*The task:*
Working from the records below, repeat exactly the lines starting at the line that contains "initial_world file_url_nonempty eq_refl" and ending at the line that contains "linux_without_chrome example_args initial_world", inclusive.

[Saved data entries]
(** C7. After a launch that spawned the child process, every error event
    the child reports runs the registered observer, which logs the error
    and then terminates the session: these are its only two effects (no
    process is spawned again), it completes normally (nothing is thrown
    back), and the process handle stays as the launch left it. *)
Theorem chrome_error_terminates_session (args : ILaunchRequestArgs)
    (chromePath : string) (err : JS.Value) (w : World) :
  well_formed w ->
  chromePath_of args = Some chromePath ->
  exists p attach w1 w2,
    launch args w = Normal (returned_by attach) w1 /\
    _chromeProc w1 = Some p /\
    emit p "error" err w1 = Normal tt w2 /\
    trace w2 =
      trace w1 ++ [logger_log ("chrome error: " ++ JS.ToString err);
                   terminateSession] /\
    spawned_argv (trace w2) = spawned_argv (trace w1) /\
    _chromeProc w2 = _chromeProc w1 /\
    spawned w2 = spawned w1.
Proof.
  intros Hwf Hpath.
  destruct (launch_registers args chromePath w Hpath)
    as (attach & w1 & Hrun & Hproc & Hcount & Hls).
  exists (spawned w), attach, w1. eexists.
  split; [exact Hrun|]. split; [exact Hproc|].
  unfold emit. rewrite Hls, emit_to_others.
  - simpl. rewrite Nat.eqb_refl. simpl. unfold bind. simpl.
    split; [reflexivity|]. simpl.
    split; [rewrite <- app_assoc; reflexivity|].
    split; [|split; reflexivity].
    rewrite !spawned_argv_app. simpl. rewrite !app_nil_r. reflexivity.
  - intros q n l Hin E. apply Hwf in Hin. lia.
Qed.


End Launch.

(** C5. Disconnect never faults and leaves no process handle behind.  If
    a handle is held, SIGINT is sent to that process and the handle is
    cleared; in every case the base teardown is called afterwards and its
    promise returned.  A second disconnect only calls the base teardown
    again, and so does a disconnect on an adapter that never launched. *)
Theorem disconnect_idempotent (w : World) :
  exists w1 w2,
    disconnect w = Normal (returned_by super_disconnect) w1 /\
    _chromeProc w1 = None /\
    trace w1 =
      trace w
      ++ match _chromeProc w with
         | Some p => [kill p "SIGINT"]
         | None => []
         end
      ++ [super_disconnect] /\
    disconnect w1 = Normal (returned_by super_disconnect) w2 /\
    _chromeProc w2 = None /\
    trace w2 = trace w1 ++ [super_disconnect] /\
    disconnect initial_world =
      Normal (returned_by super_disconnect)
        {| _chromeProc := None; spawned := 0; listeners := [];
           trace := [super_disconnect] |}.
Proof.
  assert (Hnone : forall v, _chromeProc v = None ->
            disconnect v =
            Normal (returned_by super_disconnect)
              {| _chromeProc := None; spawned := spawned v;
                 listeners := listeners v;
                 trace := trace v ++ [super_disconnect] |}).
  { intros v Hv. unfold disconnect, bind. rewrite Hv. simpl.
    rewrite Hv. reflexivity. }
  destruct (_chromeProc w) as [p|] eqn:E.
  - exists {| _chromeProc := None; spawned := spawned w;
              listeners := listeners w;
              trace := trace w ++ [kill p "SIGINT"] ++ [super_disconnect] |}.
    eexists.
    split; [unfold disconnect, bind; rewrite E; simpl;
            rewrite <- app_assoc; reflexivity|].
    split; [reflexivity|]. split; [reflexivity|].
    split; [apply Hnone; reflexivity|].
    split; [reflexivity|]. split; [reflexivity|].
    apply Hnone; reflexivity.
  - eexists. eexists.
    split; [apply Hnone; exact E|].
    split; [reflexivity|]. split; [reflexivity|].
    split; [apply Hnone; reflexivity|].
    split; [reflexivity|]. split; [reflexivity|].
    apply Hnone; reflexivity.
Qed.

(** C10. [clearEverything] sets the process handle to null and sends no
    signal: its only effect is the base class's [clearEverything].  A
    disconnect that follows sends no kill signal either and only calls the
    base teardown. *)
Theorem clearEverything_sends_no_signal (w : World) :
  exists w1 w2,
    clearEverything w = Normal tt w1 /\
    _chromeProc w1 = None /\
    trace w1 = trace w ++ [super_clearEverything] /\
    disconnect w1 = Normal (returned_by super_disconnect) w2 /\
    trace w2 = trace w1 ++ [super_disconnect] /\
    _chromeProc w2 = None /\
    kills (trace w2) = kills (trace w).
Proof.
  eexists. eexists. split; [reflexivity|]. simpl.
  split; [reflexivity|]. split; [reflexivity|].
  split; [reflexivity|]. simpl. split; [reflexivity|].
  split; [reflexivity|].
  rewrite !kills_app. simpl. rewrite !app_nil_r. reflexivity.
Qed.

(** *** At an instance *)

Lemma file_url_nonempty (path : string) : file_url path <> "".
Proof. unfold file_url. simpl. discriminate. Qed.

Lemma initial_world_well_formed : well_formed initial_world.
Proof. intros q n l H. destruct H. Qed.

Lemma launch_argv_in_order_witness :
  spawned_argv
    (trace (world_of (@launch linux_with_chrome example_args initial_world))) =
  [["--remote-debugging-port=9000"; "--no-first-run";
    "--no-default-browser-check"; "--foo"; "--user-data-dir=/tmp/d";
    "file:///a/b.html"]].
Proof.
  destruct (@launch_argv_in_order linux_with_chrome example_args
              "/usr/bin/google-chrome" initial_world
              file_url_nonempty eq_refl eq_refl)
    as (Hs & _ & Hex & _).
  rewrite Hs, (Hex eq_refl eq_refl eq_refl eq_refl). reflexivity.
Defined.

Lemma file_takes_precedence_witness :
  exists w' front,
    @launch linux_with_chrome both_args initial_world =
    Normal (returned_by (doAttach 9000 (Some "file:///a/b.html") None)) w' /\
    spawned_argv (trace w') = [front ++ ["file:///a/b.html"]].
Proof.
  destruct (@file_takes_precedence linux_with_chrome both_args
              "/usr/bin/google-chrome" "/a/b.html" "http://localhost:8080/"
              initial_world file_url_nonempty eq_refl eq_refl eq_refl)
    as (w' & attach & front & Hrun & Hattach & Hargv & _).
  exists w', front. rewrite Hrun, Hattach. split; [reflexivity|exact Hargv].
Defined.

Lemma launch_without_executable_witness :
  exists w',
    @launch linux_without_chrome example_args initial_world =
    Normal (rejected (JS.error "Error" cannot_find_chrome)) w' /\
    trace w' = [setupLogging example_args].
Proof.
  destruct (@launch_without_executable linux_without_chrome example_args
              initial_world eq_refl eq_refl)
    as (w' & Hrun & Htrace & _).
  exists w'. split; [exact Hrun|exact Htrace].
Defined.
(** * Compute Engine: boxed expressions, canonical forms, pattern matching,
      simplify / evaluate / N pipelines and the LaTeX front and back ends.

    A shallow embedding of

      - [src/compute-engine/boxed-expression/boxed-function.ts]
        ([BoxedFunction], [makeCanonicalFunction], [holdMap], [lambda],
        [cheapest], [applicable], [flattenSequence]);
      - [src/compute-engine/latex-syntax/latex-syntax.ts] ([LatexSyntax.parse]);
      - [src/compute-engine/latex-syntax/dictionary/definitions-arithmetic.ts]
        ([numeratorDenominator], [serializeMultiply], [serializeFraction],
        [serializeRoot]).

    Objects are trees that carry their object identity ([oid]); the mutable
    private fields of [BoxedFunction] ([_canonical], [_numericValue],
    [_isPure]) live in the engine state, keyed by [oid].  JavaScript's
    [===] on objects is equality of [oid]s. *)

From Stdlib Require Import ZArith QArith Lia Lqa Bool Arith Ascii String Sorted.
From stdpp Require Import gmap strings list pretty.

*Result below:*
              initial_world file_url_nonempty eq_refl eq_refl eq_refl)
    as (w' & attach & front & Hrun & Hattach & Hargv & _).
  exists w', front. rewrite Hrun, Hattach. split; [reflexivity|exact Hargv].
Defined.

Lemma launch_without_executable_witness :
  exists w',
    @launch linux_without_chrome example_args initial_world =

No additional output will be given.